Functionalized aminocarboxylate moieties as linkers for coordination polymers: influence of the substituents in the dimensionality of the final structure†
Abstract
The evaluation of aminocarboxylic acid derivatives as linker precursors for amine or hydroxyl tagged extended structures is described. The effect of the presence of an additional functionality in the ring is also explored.
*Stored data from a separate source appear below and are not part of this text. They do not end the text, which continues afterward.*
(* ===== verification/VmFree.v ===== *)
(** * Tearing an address space down (kernel/vm.c: [freewalk], [uvmfree])

    [freewalk] recurses over the tree of tables and frees each page of it
    after its children; [uvmfree] first frees the data pages.  The theorem is
    that nothing leaks: data pages and table pages are all back on the free
    list, once each. *)

From S2P Require Import Prelude Spinlock Riscv Kalloc Vm VmProofs VmExample VmSpace.
Ltac Zify.zify_post_hook ::= Z.to_euclidean_division_equations.

Section free.
Context {img : Image}.
Implicit Types (s : pmem) (l T : list Z) (tbl : gmap (list Z) Z) (hl : list lockid).

Fixpoint below (Ts : nat -> list Z) (n : nat) : list Z :=
  match n with O => [] | S n' => below Ts n' ++ Ts n' end.

(** The subtree of height [d] at page [a], with no leaf entry left; [T] lists
    its table pages, children before parents; [Ts i] those below entry [i]. *)
Fixpoint tree (d : nat) s (a : Z) T : Prop :=
  match d with
  | O => False
  | S d' => exists t (Ts : nat -> list Z), table_at a s = Some t /\ length t = 512%nat /\
      T = below Ts 512 ++ [a] /\
      forall i, (i < 512)%nat ->
        if flag_set (t !!! i) PTE_V
        then Z.land (t !!! i) (Z.lor (Z.lor PTE_R PTE_W) PTE_X) = 0 /\
             tree d' s (PTE2PA (t !!! i)) (Ts i)
        else Ts i = []
  end.

Lemma elem_of_below (Ts : nat -> list Z) n b :
  b ∈ below Ts n <-> exists i, (i < n)%nat /\ b ∈ Ts i.
Proof.
  induction n as [|n IH]; cbn [below].
  - split; [by intros ?%not_elem_of_nil|intros (i & ? & _); lia].
  - rewrite elem_of_app, IH. split.
    + intros [(i & ? & ?)|?]; [exists i; split; [lia|done]|exists n; split; [lia|done]].
    + intros (i & Hi & Hb). destruct (decide (i = n)) as [->|]; [by right|].
      left. exists i. split; [lia|done].
Qed.

Lemma NoDup_below_at (Ts : nat -> list Z) n i : NoDup (below Ts n) -> (i < n)%nat -> NoDup (Ts i).
Proof.
  induction n as [|n IH]; [lia|]. cbn [below]. intros (H1 & _ & H2)%NoDup_app Hi.
  destruct (decide (i = n)) as [->|]; [done|]. apply IH; [done|lia].
Qed.

Lemma NoDup_below (Ts : nat -> list Z) n :
  NoDup (below Ts n) -> forall i b, (i < n)%nat -> b ∈ Ts i -> b ∈ below Ts i -> False.
Proof.
  induction n as [|n IH]; [lia|]. cbn [below]. intros (H1 & H12 & H2)%NoDup_app i b Hi.
  destruct (decide (i = n)) as [->|]; [|apply IH; [done|lia]]. intros Hb Hb'. by apply (H12 b).
Qed.

Lemma tree_frame d s s' a T :
  tree d s a T -> (forall b, b ∈ T -> mem s' !! b = mem s !! b) -> tree d s' a T.
Proof.
  revert a T. induction d as [|d IH]; intros a T; [done|].
  intros (t & Ts & Ht & Hl & -> & HF) Hm. exists t, Ts. split_and!; [|done|done|].
  - unfold table_at in *. rewrite Hm; [done|]. apply elem_of_app. right. by left.
  - intros i Hi. specialize (HF i Hi). destruct (flag_set (t !!! i) PTE_V); [|done].
    destruct HF as [Hz Htr]. split; [done|]. apply (IH _ _ Htr). intros b Hb. apply Hm.
    apply elem_of_app. left. apply elem_of_below. eauto.
Qed.

(** From [s] to [s'] exactly the pages [T] were freed. *)
Record freed s l T s' l' : Prop := {
  fr_inv : free_inv s' l';
  fr_list : l' = reverse T ++ l;
  fr_frame b : b ∉ T -> mem s' !! b = mem s !! b
}.

Lemma in_use_freed s l T s' l' b :
  freed s l T s' l' -> in_use s l b -> b ∉ T -> in_use s' l' b.
Proof.
  intros [_ -> Hf] [Hs Hl] Hb. split; [by rewrite Hf|].
  rewrite elem_of_app, elem_of_reverse. tauto.
Qed.

(** The loop over the entries of one table: after [i] of them. *)
Record walk_loop_inv s l (a : Z) (t : list Z) (Ts : nat -> list Z) (i : nat) s' : Prop := {
  wl_inv : free_inv s' (reverse (below Ts i) ++ l);
  wl_table : exists t', table_at a s' = Some t' /\ length t' = 512%nat /\
    forall j, (i <= j)%nat -> t' !! j = t !! j;
  wl_frame b : b ∉ below Ts i -> b <> a -> mem s' !! b = mem s !! b
}.

Lemma freewalk_spec d s l hl a T :
  free_inv s l -> LkKmem ∉ hl -> tree d s a T -> NoDup T -> (forall b, b ∈ T -> in_use s l b) ->
  wp (freewalk d a) (fun _ st' => exists s' l', st' = mk_st hl s' /\ freed s l T s' l') (mk_st hl s).
Proof.
  revert s l a T. induction d as [|d IH]; intros s l a T Hf Hh Htr Hnd HT; [done|].
  destruct Htr as (t & Ts & Ht & Hlt & -> & Hch). cbn [freewalk].
  apply NoDup_app in Hnd as (Hnd & Hna & _).
  assert (forall i b, (i < 512)%nat -> b ∈ Ts i -> b <> a /\ in_use s l b) as HTs.
  { intros i b Hi Hb. assert (b ∈ below Ts 512) as Hin by (apply elem_of_below; eauto).
    split; [|apply HT, elem_of_app; by left]. intros ->. apply (Hna a Hin). by left. }
  assert (in_use s l a) as Hau by (apply HT, elem_of_app; right; by left).
  wp_step. apply (wp_for_each (fun rest st' => exists i s', st' = mk_st hl s' /\ (i <= 512)%nat /\
    rest = seq i (512 - i) /\ walk_loop_inv s l a t Ts i s')).
  - exists 0%nat, s. split_and!; [done|lia|done|]. split; [done|exists t; split_and!; done|done].
  - intros j rest st' (i & s1 & -> & Hi & Hrest & [Hf1 (t1 & Ht1 & Hl1 & Hs1) Hm1]).
    assert (i < 512)%nat as Hi5.
    { destruct (decide (i = 512)%nat) as [->|]; [done|lia]. }
    replace (512 - i)%nat with (S (512 - S i)) in Hrest by lia. injection Hrest as -> ->.
    assert (t1 !!! i = t !!! i) as Hti by (rewrite !list_lookup_total_alt; by rewrite Hs1 by lia).
    wp_step. eapply wp_frame_eq; [apply (load_pte_run _ _ _ _ t1); [done|done|lia]|]. cbn beta.
    rewrite Nat2Z.id, Hti. specialize (Hch i Hi5). destruct (flag_set (t !!! i) PTE_V) eqn:Hv; cbn [andb].
    + destruct Hch as [Hz Htr]. rewrite Hz. change (0 =? 0) with true. cbv match.
      assert (Ts i ## below Ts i) as Hdis.
      { intros b Hb1 Hb2. apply (NoDup_below _ _ Hnd i b); [done|done|done]. }
      assert (forall b, b ∈ Ts i -> mem s1 !! b = mem s !! b) as Hsame.
      { intros b Hb. apply Hm1; [intros ?; by apply (Hdis b)|by eapply HTs]. }
      wp_step. eapply wp_mono; [apply (IH s1 (reverse (below Ts i) ++ l) _ (Ts i))|].
      * done.
      * done.
      * by eapply tree_frame.
      * by eapply NoDup_below_at.
      * intros b Hb. destruct (HTs i b Hi5 Hb) as [_ [Hbs Hbl]]. split; [by rewrite Hsame|].
        rewrite elem_of_app, elem_of_reverse. intros [?|?]; [by apply (Hdis b)|done].
      * intros [] st' (s2 & l2 & -> & [Hf2 -> Hm2]).
        assert (a ∉ Ts i) as Hai by (intros Ha; by destruct (HTs i a Hi5 Ha)).
        assert (table_at a s2 = Some t1) as Ht2 by (unfold table_at in *; by rewrite Hm2).
        eapply wp_frame_eq; [apply (store_pte_run _ _ _ _ t1); [done|done|lia]|].
        exists (S i), (set_page a (PgTable (<[Z.to_nat (Z.of_nat i) := 0]> t1)) s2).
        split_and!; [done|lia|done|]. rewrite Nat2Z.id. split; cbn [below].
        -- rewrite reverse_app, <- app_assoc. apply free_inv_write; [done| |done].
           split; [apply table_at_mem in Ht2; by rewrite Ht2|].
           rewrite !elem_of_app, !elem_of_reverse. intros [?|[Hb|Hb]]; [done| |by apply Hau].
           apply elem_of_below in Hb as (k & Hk & Hb). destruct (HTs k a ltac:(lia) Hb). done.
        -- exists (<[i := 0]> t1). rewrite length_insert. split_and!; [|done|].
           ++ apply table_at_mem, lookup_insert_eq.
           ++ intros k Hk. rewrite list_lookup_insert_ne by lia. apply Hs1. lia.
        -- intros b [Hb1 Hb2]%not_elem_of_app Hba. cbn. rewrite lookup_insert_ne, Hm2 by done. auto.
    + apply wp_ret. exists (S i), s1. split_and!; [done|lia|done|].
      split; cbn [below]; rewrite ?Hch, ?app_nil_r; [done| |done].
      exists t1. split_and!; [done|done|]. intros k Hk. apply Hs1. lia.
  - intros st' (i & s1 & -> & Hi & Hrest & [Hf1 (t1 & Ht1 & Hl1 & Hs1) Hm1]).
    assert (i = 512)%nat as -> by (destruct (512 - i)%nat eqn:E; [lia|done]).
    destruct Hau as [Has Hal].
    assert (a ∉ below Ts 512) as Hab by (intros Ha; apply (Hna a Ha); by left).
    eapply kfree_spec; [exact Hf1|done| | |].
    + eapply fi_pages; [exact Hf1|]. by apply table_at_mem.
    + rewrite elem_of_app, elem_of_reverse. tauto.
    + intros s2 Hf2 _. exists s2, (a :: reverse (below Ts 512) ++ l). split; [done|]. split; [done| |].
      * rewrite reverse_app. done.
      * intros b [Hb1 Hb2]%not_elem_of_app. rewrite list_elem_of_singleton in Hb2.
        unfold s2. cbn. rewrite lookup_insert_ne by done. auto.
Qed.

(** ** From the page-table invariant to the tree *)

Lemma fin_choice (P : nat -> list Z -> Prop) n :
  (forall i, (i < n)%nat -> exists T, P i T) ->
  exists Ts, forall i, (i < n)%nat -> P i (Ts i).
Proof.
  induction n as [|n IH]; intros H; [exists (fun _ => []); lia|].
  destruct IH as [Ts HTs]; [intros; apply H; lia|]. destruct (H n ltac:(lia)) as [T HT].
  exists (fun i => if decide (i = n) then T else Ts i). intros i Hi.
  destruct (decide (i = n)) as [->|]; [done|]. apply HTs. lia.
Qed.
In order to analyze the influence of position or nature of this functional group, we studied the related aminocarboxylic acids: 3,4-diaminocarboxylic acid (3,4-dabaH), 3,5-diaminocarboxilic acid (3,5-dabaH), 4-amino-3-hydroxycarboxilic acid (4,3-ahbaH) and 3-amino-4-hydroxycarboxilic acid (3,4-ahbaH). Although these are very simple, commercial ligand precursors, there are very few examples reported with them coordinated. In fact, no compounds have been described with 4,3-ahba or 3,4-ahba as ligands. This work has allowed us to isolate four new compounds of diverse dimensionality, {[Zn(3,4-daba)2(H2O)]·3(H2O)}n (1), {[Zn(3,5-daba)(py)(OH2)](NO3)}n (2), [Zn(4,3-ahba)2(Py)2] (3) and [Zn(bipy)2(4,3-ahba)2]2 (4) (py = pyridine, bipy = 4,4′-bipyridine). Derivatives 1 and 2 present extended structures with uncoordinated amine groups. However in our attempt to obtain hydroxyl tagged species, we observed that the presence of the OH group hampers the possibility of generating extended structures due to the formation of strong intermolecular interaction motifs.